Le temps des homos branchés et sympas est-il révolu? Des voix s’élèvent pour dénoncer l’hétérophobie et la soi-disant hégémonie homosexuelle. Analyse de cette théorie du complot et des raisons de son émergence.

Les mots demandent qu’on les utilise avec mesure. Le mot hétérophobie dont l’écrivain Albert Memmi donne une juste définition – «Le refus d’autrui au nom de n’importe quelle différence» – prend aujourd’hui un sens nouveau. Car il s’emploie comme un terme construit sur le modèle d’homophobie pour signifier son contraire. A savoir: «La répulsion à l’égard des fantasmes, des désirs et des conduites hétérosexuels», comme l’indique Erik Rémès, auteur sulfureux et parangon de l’hétérophobie.
La salle d’attente d’un dentiste est le lieu rêvé pour s’adonner à la lecture de magazines qu’on ne lirait jamais autrement. L’un d’eux, Profil femme, destiné à la classe socioprofessionnelle supérieure romande, sous la plume de Sandrine Fabbri, s’emporte contre les hétérophobes: «Lorsqu’on est une minorité, quelle qu’elle soit, on a peur de disparaître, alors on affirme sa différence, avec véhémence, avec violence aussi parfois. Les opprimés deviennent les oppresseurs. Une autre forme de racisme voit le jour. Elle s’appelle l’hétérophobie.» En résumé, certains membres de la communauté LGBT seraient des fascistes en puissance et en étirant le discours tous ses membres porteraient en eux le germe de la révolution. Fini le temps où l’on considérait les homos comme des gens branchés et sympas? A l’instar de cet article, la tendance à voir désormais les homos comme des preneurs de pouvoir, capables même de mettre en danger la survie de la population, est tangible dans les médias. «Osons dire stop», écrivait récemment Le Matin au sujet des débats sur l’homoparentalité, craignant que les enfants d’homos ne viennent grossir les rangs de la gay pride. Pas de doute, on nage en plein fantasme.

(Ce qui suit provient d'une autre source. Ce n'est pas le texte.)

(** * ros2-realsense-db3-to-video: a shallow embedding of the converter

    The script reads a rosbag2 recording, turns the colour and depth image
    messages into BGR frames and pipes the frames into an [ffmpeg] process.
    This file embeds [extract_color_frames], [extract_depth_frames],
    [extract_imu_data], [create_video] and [main] of
    [ros2-realsense-db3-to-video.py] and states their properties.

    Library calls are modelled by what they compute:
    - numpy arrays are a shape together with the row-major (C order) list of
      elements, which is also what [tobytes] returns;
    - [np.frombuffer(...).reshape(...)] raises [ValueError] when the number
      of elements does not agree with the requested shape;
    - [cv2.cvtColor(_, COLOR_RGB2BGR)] exchanges bytes 0 and 2 of each pixel;
    - [cv2.normalize(_, None, 0, 255, NORM_MINMAX, dtype=CV_8U)] computes a
      scale and a shift in double precision, converts both to single
      precision and maps every sample [v] to [v * scale + shift] in single
      precision, rounded to the nearest integer (ties to even) and saturated
      to 0..255; whether the multiplication and the addition are fused into
      one rounding differs between builds and between the vector and the
      scalar part of one image, so it is a parameter, per image shape and
      pixel;
    - OpenCV refuses arrays without pixels;
    - the external process is an oracle from the command line and the bytes
      it is offered to what the script can observe of it: whether it could
      be started, where it stops reading its input if it does, its
      diagnostic text and its exit code;
    - opening the recording and creating the output directory are taken to
      succeed: [main] is given the reader. *)

From Stdlib Require Import String Ascii List Bool Arith ZArith NArith Lia.
From Stdlib Require Import Reals Lra.
From Stdlib Require Import Strings.Byte DecimalString.
Import ListNotations.

Open Scope string_scope.
Open Scope list_scope.
Open Scope N_scope.

(** ** Configuration (lines 8-17) *)

Definition OUTPUT_DIR : string := "output".
Definition ENABLE_COMPRESSION : bool := false.
Definition BITRATE : string := "24000k".

Definition COLOR_TOPIC : string := "/camera/color/image_raw".
Definition DEPTH_TOPIC : string := "/camera/depth/image_rect_raw".
Definition IMU_TOPIC : string := "/imu_raw/Imu".

(** ** Exceptions and results *)

Inductive np_site : Type :=
| Frombuffer   (* buffer size is not a multiple of the element size *)
| Reshape.     (* cannot reshape array of size n into the shape *)

Inductive pyerror : Type :=
| ValueError (site : np_site)   (* numpy: the malformed-frame error *)
| AttributeError                (* the message has no such field *)
| CvError                       (* cv2.error *)
| FileNotFoundError             (* subprocess.Popen: no such program *)
| BrokenPipeError               (* a write to a pipe nobody reads *)
| UnicodeDecodeError.           (* bytes.decode: not UTF-8 *)

Definition result (A : Type) : Type := (pyerror + A)%type.

Definition ok {A} (a : A) : result A := inr a.
Definition raise {A} (e : pyerror) : result A := inl e.

Definition rbind {A B} (m : result A) (k : A -> result B) : result B :=
  match m with
  | inl e => inl e
  | inr a => k a
  end.

Declare Scope result_scope.
Delimit Scope result_scope with result.
Notation "x <- m ;; k" := (rbind m (fun x => k))
  (at level 61, m at next level, right associativity) : result_scope.
Open Scope result_scope.

(** ** Messages and recordings *)

(** The decoded messages the script can meet: [sensor_msgs/Image],
    [sensor_msgs/Imu] and anything else.  Only the fields the script reads
    are kept. *)
Inductive message : Type :=
| ImageMsg (frame_id : string) (height width : N) (data : list byte)
| ImuMsg (frame_id : string)
| OtherMsg.

Record connection : Type := mkConnection {
  topic : string;
  msgtype : string
}.

(** A recording: its connections, and its messages in stored order, each
    with the connection it was recorded on. *)
Record recording : Type := mkRecording {
  connections : list connection;
  stored : list (connection * message)
}.

Definition on_topics (cs : list connection) (cm : connection * message) : bool :=
  existsb (fun c => String.eqb (topic c) (topic (fst cm))) cs.

(** [reader.messages(connections=cs)].  rosbags documents the argument as
    the connections to filter for, an empty iterable disabling the filter:
    with [cs = []] every stored message is produced. *)
Definition reader_messages (r : recording) (cs : list connection)
  : list (connection * message) :=
  match cs with
  | [] => stored r
  | _ :: _ => filter (on_topics cs) (stored r)
  end.

Definition connections_on (t : string) (r : recording) : list connection :=
  filter (fun x => String.eqb (topic x) t) (connections r).

(** ** numpy arrays *)

Record ndarray (A : Type) : Type := mkArray {
  shape : list N;
  flat : list A
}.
Arguments mkArray {A} _ _.
Arguments shape {A} _.
Arguments flat {A} _.

Definition size_of (dims : list N) : N := fold_right N.mul 1 dims.

Definition wf_array {A} (a : ndarray A) : Prop :=
  N.of_nat (length (flat a)) = size_of (shape a).

(** [a.reshape(dims)] *)
Definition reshape {A} (a : ndarray A) (dims : list N) : result (ndarray A) :=
  if N.of_nat (length (flat a)) =? size_of dims
  then ok (mkArray dims (flat a))
  else raise (ValueError Reshape).

(** [np.frombuffer(data, dtype=np.uint8)] *)
Definition frombuffer_uint8 (data : list byte) : result (ndarray byte) :=
  ok (mkArray [N.of_nat (length data)] data).

(** Little-endian 16-bit samples of a byte buffer; [None] when a byte is
    left over. *)
Fixpoint uint16_samples (data : list byte) : option (list Z) :=
  match data with
  | [] => Some []
  | [_] => None
  | lo :: hi :: rest =>
      match uint16_samples rest with
      | Some l => Some ((Z.of_N (Byte.to_N lo) + 256 * Z.of_N (Byte.to_N hi))%Z :: l)
      | None => None
      end
  end.

(** [np.frombuffer(data, dtype=np.uint16)] *)
Definition frombuffer_uint16 (data : list byte) : result (ndarray Z) :=
  match uint16_samples data with
  | Some l => ok (mkArray [N.of_nat (length l)] l)
  | None => raise (ValueError Frombuffer)
  end.

(** [a[r, c, k]] of a three-dimensional array. *)
Definition at3 {A} (a : ndarray A) (r c k : N) : option A :=
  match shape a with
  | [h; w; d] =>
      if (r <? h) && (c <? w) && (k <? d)
      then nth_error (flat a) (N.to_nat ((r * w + c) * d + k))
      else None
  | _ => None
  end.

(** [a[r, c]] of a two-dimensional array. *)
Definition at2 {A} (a : ndarray A) (r c : N) : option A :=
  match shape a with
  | [h; w] =>
      if (r <? h) && (c <? w)
      then nth_error (flat a) (N.to_nat (r * w + c))
      else None
  | _ => None
  end.

(** [a.tobytes()] of a uint8 array. *)
Definition tobytes (a : ndarray byte) : list byte := flat a.

(** ** OpenCV *)

Fixpoint swap_rb (l : list byte) : list byte :=
  match l with
  | c0 :: c1 :: c2 :: rest => c2 :: c1 :: c0 :: swap_rb rest
  | _ => []
  end.

(** [cv2.cvtColor(frame, cv2.COLOR_RGB2BGR)] on an [h x w x 3] uint8 array. *)
Definition cvtColor_RGB2BGR (a : ndarray byte) : result (ndarray byte) :=
  if size_of (shape a) =? 0
  then raise CvError
  else ok (mkArray (shape a) (swap_rb (flat a))).

(** ** Fields of a message *)

Definition msg_data (m : message) : result (list byte) :=
  match m with
  | ImageMsg _ _ _ d => ok d
  | _ => raise AttributeError
  end.

Definition msg_height (m : message) : result N :=
  match m with
  | ImageMsg _ h _ _ => ok h
  | _ => raise AttributeError
  end.

Definition msg_width (m : message) : result N :=
  match m with
  | ImageMsg _ _ w _ => ok w
  | _ => raise AttributeError
  end.

Definition msg_frame_id (m : message) : result string :=
  match m with
  | ImageMsg f _ _ _ => ok f
  | ImuMsg f => ok f
  | OtherMsg => raise AttributeError
  end.

(** ** extract_color_frames (lines 24-42) *)

(** Lines 35-36: the frame of one message. *)
Definition color_frame_of (m : message) : result (ndarray byte) :=
  data <- msg_data m ;;
  buf <- frombuffer_uint8 data ;;
  h <- msg_height m ;;
  w <- msg_width m ;;
  frame <- reshape buf [h; w; 3] ;;
  cvtColor_RGB2BGR frame.

(** [frame.shape[:2]] *)
Definition shape2 {A} (a : ndarray A) : N * N :=
  match shape a with
  | h :: w :: _ => (h, w)
  | _ => (0, 0)
  end.

(** The loop of lines 32-40 over the messages still to come, with the
    values of [color_frames], [frame_width] and [frame_height] so far. *)
Fixpoint color_loop (msgs : list (connection * message))
    (color_frames : list (ndarray byte)) (frame_width frame_height : option N)
  : result (list (ndarray byte) * option N * option N) :=
  match msgs with
  | [] => ok (color_frames, frame_width, frame_height)
  | (_, msg) :: rest =>
      frame <- color_frame_of msg ;;
      let color_frames := color_frames ++ [frame] in
      match frame_width with
      | None =>
          let '(h, w) := shape2 frame in
          color_loop rest color_frames (Some w) (Some h)
      | Some _ => color_loop rest color_frames frame_width frame_height
      end
  end.

Definition extract_color_frames (reader : recording)
  : result (list (ndarray byte) * N * option N * option N) :=
  let fps := 30 in
  let color_connections := connections_on COLOR_TOPIC reader in
  r <- color_loop (reader_messages reader color_connections) [] None None ;;
  let '(color_frames, frame_width, frame_height) := r in
  ok (color_frames, fps, frame_width, frame_height).

(** ** extract_depth_frames (lines 45-61) *)

Definition list_min (l : list Z) : Z := fold_right Z.min (hd 0%Z l) l.
Definition list_max (l : list Z) : Z := fold_right Z.max (hd 0%Z l) l.

(** [n / d] rounded to the nearest integer, ties to the even one ([d > 0]). *)
Definition round_half_even (n d : Z) : Z :=
  let q := (n / d)%Z in
  let r := (n mod d)%Z in
  if (2 * r <? d)%Z then q
  else if (d <? 2 * r)%Z then (q + 1)%Z
  else if Z.even q then q else (q + 1)%Z.

(** [saturate_cast<uchar>] *)
Definition saturate_uint8 (v : Z) : Z := Z.max 0 (Z.min 255 v).

(** *** Binary floating point

    A finite binary floating-point number is a mantissa and an exponent,
    [(m, e)] standing for [m * 2^e].  Rounding to [p] significant bits is to
    the nearest, ties to even; exponent range is not modelled: the numbers
    met here stay far from overflow and underflow. *)

Open Scope Z_scope.

Definition dyadic : Type := (Z * Z)%type.

Definition rnd_shift (p m : Z) : Z := Z.max 0 (Z.log2 (Z.abs m) + 1 - p).

Definition rnd (p : Z) (d : dyadic) : dyadic :=
  let k := rnd_shift p (fst d) in
  (round_half_even (fst d) (2 ^ k), snd d + k).

Definition dmul (a b : dyadic) : dyadic := (fst a * fst b, snd a + snd b).

Definition dadd (a b : dyadic) : dyadic :=
  let e := Z.min (snd a) (snd b) in
  (fst a * 2 ^ (snd a - e) + fst b * 2 ^ (snd b - e), e).

Definition dneg (a : dyadic) : dyadic := (- fst a, snd a).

Sur le Net, d’autres signes ne trompent pas. On y dénonce notamment la dérive des téléfilms tout public et le renversement de valeurs: «La caricature c’est l’homme, la femme et la famille traditionnelle. Les scénaristes étaient trop sûrs qu’on ne protesterait pas contre cette hétérophobie primaire tant les téléspectateurs, conditionnés par la propagande incessante des médias, n’osent plus élever la voix devant le scandale», peut-on lire dans un forum. Et les exemples, à l’instar du média néo-conservateur «action-liberale.org», affluent plus particulièrement depuis que le débat d’un mariage homosexuel s’est engagé aux USA. Au-delà de ces élucubrations les faits demeurent. Pour mémoire, la minorité LGBT n’a jamais cassé de l’hétéro ou tenté de guérir les «déviances» sexuelles de la majorité omnipotente. Elle n’a d’ailleurs statistiquement pas les moyens ni le désir d’être l’oppresseur. Inutile encore de démontrer à quel point le petit écran, faisant de plus en plus souvent office de poubelle, sert de relais à l’hétéronormativité et au populisme réactionnaire généralisé. En réalité, la communauté LGBT fait valoir son droit légitime à l’expression sous toutes ses formes.

Fantasme inusable
La thèse du complot hétérophobe dans le paysage sociomédiatique prend une telle ampleur que des étudiants français ont lancé en début d’année un vaste sondage via Internet «sur le thème de la marginalisation critique, donc volontaire, de la part de certains homosexuels» auquel les LGBT peuvent participer (http://sondageheterophobie.free.fr). L’étude n’est pour l’heure pas achevée. Mais indirectement elle met le doigt sur cette crainte du sectarisme et par extension du fantasme inusable de la menace du complot homosexuel. Dans ses écrits, le philosophe et historien Didier Eribon explique laconiquement ce syndrome: «C’est simple, à chaque fois que les gays et les lesbiennes décident de parler d’eux-mêmes et pour eux-mêmes, on leur dit qu’ils représentent une menace pour la société.» Remarque avérée. En effet la dénonciation de l’hétérophobie est assimilable à une «injure euphémisée», donc à une discrimination pernicieuse. Rappelons ici quelques grands «hérétiques»: Foucault, Genet et Pasolini. A méditer.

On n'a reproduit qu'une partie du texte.